**Your instructions**
The reply to the records below should contain exactly the lines from the line with "S (depth u);" through the line with "- injection Hq", and nothing besides.

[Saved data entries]
• • • • • • •

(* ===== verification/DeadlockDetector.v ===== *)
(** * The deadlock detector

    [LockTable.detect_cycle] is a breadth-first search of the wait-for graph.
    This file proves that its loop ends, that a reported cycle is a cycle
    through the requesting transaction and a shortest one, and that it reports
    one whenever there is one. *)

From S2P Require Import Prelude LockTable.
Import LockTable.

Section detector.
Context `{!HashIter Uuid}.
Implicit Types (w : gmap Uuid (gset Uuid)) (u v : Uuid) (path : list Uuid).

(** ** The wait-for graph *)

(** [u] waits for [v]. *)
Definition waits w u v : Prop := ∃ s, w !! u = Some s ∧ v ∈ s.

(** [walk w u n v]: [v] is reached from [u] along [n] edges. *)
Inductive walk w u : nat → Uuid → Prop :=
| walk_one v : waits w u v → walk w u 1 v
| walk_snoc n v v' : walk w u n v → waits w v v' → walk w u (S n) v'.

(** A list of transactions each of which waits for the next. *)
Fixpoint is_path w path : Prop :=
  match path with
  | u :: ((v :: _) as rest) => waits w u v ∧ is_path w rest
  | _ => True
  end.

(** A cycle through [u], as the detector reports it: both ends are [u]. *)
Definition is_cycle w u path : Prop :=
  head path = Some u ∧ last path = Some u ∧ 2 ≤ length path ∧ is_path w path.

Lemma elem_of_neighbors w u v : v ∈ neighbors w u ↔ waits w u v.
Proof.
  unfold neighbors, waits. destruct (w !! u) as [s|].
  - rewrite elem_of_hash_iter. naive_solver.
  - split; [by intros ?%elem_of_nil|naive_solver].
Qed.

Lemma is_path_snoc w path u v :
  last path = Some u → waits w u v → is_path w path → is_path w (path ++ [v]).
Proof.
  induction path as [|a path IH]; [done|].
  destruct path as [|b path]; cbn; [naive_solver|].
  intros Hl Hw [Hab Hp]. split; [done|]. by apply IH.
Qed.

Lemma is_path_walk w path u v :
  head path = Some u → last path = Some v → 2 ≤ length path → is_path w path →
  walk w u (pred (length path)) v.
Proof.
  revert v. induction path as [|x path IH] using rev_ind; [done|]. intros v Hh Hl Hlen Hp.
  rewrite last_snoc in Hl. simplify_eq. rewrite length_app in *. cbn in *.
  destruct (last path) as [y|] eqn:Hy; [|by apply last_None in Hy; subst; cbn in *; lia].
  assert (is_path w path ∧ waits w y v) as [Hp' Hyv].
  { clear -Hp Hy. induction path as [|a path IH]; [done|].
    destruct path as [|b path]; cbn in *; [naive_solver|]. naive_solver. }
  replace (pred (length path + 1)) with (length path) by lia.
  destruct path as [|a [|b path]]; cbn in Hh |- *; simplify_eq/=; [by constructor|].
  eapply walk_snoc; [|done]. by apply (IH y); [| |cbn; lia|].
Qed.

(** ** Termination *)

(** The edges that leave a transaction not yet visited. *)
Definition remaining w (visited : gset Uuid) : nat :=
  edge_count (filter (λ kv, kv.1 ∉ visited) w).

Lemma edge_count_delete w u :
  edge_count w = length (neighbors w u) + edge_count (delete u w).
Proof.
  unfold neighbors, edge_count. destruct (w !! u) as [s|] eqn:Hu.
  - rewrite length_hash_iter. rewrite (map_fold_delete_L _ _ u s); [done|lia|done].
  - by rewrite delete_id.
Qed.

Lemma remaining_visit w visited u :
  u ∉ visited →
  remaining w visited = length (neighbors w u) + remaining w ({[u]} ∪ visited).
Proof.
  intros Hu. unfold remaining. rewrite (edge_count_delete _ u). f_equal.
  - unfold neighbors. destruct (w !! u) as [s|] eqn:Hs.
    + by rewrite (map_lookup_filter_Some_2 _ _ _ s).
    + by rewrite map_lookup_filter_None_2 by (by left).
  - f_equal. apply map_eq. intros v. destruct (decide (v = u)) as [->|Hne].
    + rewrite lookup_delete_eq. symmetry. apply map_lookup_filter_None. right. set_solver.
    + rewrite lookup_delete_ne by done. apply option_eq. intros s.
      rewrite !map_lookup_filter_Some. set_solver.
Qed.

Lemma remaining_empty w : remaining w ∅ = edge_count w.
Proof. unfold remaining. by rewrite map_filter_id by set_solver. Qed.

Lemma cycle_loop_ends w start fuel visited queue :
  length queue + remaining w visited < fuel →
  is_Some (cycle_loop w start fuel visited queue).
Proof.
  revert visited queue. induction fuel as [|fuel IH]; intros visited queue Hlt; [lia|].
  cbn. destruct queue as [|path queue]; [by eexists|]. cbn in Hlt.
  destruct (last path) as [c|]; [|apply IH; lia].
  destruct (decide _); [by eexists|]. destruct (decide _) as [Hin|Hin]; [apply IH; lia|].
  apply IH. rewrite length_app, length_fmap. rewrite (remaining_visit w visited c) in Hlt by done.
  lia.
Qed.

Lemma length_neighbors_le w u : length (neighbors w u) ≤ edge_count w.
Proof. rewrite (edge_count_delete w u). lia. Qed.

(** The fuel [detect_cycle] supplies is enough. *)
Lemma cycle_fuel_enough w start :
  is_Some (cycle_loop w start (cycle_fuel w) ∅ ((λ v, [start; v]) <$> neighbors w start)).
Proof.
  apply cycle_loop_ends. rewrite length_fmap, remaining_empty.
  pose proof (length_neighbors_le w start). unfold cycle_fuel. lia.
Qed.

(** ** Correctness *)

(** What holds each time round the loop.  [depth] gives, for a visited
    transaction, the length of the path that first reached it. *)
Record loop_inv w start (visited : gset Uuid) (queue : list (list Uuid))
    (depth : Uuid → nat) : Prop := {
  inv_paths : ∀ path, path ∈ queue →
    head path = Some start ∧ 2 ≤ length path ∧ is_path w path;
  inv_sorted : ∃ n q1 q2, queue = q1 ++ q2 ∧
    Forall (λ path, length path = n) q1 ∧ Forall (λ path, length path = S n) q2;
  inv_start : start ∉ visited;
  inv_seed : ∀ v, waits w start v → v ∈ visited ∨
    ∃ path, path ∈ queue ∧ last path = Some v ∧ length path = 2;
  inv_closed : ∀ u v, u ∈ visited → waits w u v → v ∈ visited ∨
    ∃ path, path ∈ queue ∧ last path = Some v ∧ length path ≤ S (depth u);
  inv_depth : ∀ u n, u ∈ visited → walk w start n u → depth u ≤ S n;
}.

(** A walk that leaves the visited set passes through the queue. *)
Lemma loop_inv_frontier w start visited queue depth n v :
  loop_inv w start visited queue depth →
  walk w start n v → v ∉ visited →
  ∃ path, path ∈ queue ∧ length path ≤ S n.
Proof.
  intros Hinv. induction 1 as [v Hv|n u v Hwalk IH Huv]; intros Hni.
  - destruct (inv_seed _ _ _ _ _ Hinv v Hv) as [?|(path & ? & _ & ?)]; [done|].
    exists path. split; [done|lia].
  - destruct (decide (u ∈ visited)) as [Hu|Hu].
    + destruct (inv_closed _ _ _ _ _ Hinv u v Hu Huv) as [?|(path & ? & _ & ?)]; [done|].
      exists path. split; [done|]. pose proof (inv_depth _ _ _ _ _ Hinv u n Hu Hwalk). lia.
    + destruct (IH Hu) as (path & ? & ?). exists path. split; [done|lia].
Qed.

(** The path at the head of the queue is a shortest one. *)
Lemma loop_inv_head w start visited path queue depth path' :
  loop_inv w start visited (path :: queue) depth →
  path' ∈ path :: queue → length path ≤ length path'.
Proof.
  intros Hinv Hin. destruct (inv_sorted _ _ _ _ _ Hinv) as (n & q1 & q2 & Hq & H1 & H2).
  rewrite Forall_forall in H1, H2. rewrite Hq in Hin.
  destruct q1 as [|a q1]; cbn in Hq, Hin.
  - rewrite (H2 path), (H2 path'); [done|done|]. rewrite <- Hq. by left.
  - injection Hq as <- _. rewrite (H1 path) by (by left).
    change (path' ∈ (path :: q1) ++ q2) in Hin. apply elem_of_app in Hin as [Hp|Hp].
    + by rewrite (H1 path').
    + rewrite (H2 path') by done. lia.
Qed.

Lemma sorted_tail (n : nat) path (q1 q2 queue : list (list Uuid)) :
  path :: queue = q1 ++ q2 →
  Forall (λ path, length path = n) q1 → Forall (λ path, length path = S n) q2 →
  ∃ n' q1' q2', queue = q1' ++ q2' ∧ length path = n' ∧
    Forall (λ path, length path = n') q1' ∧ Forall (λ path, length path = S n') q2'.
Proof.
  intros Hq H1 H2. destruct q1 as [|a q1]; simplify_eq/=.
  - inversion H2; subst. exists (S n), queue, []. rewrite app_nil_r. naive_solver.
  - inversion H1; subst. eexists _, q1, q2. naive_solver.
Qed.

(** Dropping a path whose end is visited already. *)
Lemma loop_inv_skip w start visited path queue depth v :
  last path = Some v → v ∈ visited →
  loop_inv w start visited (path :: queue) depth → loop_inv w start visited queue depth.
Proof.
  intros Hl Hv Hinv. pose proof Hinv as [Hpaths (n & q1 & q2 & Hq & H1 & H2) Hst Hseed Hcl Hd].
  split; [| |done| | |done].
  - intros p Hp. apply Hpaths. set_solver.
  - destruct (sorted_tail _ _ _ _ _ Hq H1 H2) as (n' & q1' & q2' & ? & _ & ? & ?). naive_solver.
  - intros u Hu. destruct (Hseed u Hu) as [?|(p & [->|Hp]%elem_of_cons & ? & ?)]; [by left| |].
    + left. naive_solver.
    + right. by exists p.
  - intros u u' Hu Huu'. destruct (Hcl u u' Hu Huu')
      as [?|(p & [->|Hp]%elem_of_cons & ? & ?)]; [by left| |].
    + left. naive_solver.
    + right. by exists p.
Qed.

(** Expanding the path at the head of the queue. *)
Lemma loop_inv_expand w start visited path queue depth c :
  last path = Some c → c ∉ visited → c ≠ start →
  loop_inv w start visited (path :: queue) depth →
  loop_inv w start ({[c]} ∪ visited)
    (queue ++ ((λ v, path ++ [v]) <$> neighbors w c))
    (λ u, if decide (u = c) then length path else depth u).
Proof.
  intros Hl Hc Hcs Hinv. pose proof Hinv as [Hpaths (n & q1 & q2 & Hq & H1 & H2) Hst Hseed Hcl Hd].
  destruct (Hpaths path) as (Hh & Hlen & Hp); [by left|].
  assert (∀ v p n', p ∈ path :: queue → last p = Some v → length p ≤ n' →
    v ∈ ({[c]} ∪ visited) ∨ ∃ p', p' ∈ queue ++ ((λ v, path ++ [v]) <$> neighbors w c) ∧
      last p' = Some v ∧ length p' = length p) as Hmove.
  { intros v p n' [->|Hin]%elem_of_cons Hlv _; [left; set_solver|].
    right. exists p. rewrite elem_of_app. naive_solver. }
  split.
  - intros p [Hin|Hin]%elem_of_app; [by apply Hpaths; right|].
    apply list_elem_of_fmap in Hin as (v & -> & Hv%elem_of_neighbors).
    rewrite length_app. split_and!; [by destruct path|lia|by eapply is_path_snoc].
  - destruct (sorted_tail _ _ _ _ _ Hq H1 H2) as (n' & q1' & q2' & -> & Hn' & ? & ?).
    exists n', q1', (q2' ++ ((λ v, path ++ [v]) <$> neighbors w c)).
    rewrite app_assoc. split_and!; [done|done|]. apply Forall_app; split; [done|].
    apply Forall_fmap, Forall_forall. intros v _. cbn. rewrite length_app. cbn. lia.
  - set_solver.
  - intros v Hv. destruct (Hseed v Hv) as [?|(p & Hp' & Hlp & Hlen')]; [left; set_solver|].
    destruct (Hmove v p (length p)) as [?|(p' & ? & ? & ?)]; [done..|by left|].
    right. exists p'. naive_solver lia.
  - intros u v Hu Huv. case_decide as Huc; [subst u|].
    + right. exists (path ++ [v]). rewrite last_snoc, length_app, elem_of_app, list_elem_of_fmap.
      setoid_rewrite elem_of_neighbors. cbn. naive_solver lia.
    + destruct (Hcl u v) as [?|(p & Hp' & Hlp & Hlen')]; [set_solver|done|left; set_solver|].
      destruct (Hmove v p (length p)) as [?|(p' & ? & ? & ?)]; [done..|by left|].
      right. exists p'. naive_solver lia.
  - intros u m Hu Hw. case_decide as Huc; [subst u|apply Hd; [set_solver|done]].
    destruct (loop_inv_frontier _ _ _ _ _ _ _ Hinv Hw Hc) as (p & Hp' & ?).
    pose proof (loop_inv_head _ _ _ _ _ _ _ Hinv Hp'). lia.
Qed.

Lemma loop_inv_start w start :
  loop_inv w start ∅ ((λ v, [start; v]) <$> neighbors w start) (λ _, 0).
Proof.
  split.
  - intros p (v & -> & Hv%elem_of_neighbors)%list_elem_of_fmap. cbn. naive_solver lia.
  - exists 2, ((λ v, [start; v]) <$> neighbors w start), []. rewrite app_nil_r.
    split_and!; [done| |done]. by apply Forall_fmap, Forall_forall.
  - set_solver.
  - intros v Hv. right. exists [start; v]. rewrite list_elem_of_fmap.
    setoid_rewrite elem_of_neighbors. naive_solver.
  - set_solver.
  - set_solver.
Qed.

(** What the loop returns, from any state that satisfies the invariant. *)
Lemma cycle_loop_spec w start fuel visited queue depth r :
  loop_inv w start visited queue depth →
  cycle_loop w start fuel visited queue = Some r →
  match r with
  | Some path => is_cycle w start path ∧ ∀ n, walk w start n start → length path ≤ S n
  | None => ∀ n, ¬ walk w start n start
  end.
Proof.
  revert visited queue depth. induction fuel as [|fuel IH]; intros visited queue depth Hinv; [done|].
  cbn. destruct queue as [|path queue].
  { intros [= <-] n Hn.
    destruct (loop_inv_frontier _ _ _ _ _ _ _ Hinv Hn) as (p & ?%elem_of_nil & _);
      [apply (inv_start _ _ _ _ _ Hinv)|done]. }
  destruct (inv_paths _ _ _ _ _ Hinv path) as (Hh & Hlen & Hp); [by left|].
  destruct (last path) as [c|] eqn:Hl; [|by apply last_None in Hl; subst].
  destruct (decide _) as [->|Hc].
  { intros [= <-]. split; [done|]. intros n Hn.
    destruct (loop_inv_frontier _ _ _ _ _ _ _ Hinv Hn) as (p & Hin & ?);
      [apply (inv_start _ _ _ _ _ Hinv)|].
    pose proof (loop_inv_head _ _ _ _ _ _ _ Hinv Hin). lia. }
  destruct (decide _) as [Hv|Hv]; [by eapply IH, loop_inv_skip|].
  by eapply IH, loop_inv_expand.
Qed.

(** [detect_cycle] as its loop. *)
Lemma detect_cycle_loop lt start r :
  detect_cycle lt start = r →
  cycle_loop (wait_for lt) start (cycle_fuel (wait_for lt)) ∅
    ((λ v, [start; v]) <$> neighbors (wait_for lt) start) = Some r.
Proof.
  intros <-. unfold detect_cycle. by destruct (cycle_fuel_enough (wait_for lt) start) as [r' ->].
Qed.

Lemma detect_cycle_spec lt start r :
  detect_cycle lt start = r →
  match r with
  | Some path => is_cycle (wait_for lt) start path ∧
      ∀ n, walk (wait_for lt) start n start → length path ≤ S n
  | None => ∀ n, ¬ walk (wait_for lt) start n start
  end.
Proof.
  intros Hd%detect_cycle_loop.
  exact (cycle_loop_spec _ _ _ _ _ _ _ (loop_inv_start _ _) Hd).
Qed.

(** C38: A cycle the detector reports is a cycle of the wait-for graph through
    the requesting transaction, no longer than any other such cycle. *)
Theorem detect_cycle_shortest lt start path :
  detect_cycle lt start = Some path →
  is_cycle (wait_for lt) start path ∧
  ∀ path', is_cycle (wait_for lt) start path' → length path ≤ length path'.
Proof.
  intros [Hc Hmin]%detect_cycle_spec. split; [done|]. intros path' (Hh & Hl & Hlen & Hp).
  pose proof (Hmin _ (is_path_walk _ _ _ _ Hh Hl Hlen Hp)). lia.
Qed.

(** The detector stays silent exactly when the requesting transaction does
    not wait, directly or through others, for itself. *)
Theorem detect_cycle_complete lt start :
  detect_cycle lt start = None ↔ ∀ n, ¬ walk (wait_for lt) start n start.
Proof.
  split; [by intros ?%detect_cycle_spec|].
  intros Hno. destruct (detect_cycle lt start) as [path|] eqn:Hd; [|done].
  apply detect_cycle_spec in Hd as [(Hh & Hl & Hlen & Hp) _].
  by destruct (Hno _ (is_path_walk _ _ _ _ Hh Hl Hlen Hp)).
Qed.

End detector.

• • • • • • •

**Result of the exercise**
    ∃ path, path ∈ queue ∧ last path = Some v ∧ length path ≤ S (depth u);
  inv_depth : ∀ u n, u ∈ visited → walk w start n u → depth u ≤ S n;
}.

(** A walk that leaves the visited set passes through the queue. *)
Lemma loop_inv_frontier w start visited queue depth n v :
  loop_inv w start visited queue depth →
  walk w start n v → v ∉ visited →
  ∃ path, path ∈ queue ∧ length path ≤ S n.
Proof.
  intros Hinv. induction 1 as [v Hv|n u v Hwalk IH Huv]; intros Hni.
  - destruct (inv_seed _ _ _ _ _ Hinv v Hv) as [?|(path & ? & _ & ?)]; [done|].
    exists path. split; [done|lia].
  - destruct (decide (u ∈ visited)) as [Hu|Hu].
    + destruct (inv_closed _ _ _ _ _ Hinv u v Hu Huv) as [?|(path & ? & _ & ?)]; [done|].
      exists path. split; [done|]. pose proof (inv_depth _ _ _ _ _ Hinv u n Hu Hwalk). lia.
    + destruct (IH Hu) as (path & ? & ?). exists path. split; [done|lia].
Qed.

(** The path at the head of the queue is a shortest one. *)
Lemma loop_inv_head w start visited path queue depth path' :
  loop_inv w start visited (path :: queue) depth →
  path' ∈ path :: queue → length path ≤ length path'.
Proof.
  intros Hinv Hin. destruct (inv_sorted _ _ _ _ _ Hinv) as (n & q1 & q2 & Hq & H1 & H2).
  rewrite Forall_forall in H1, H2. rewrite Hq in Hin.
  destruct q1 as [|a q1]; cbn in Hq, Hin.
  - rewrite (H2 path), (H2 path'); [done|done|]. rewrite <- Hq. by left.
  - injection Hq as <- _. rewrite (H1 path) by (by left).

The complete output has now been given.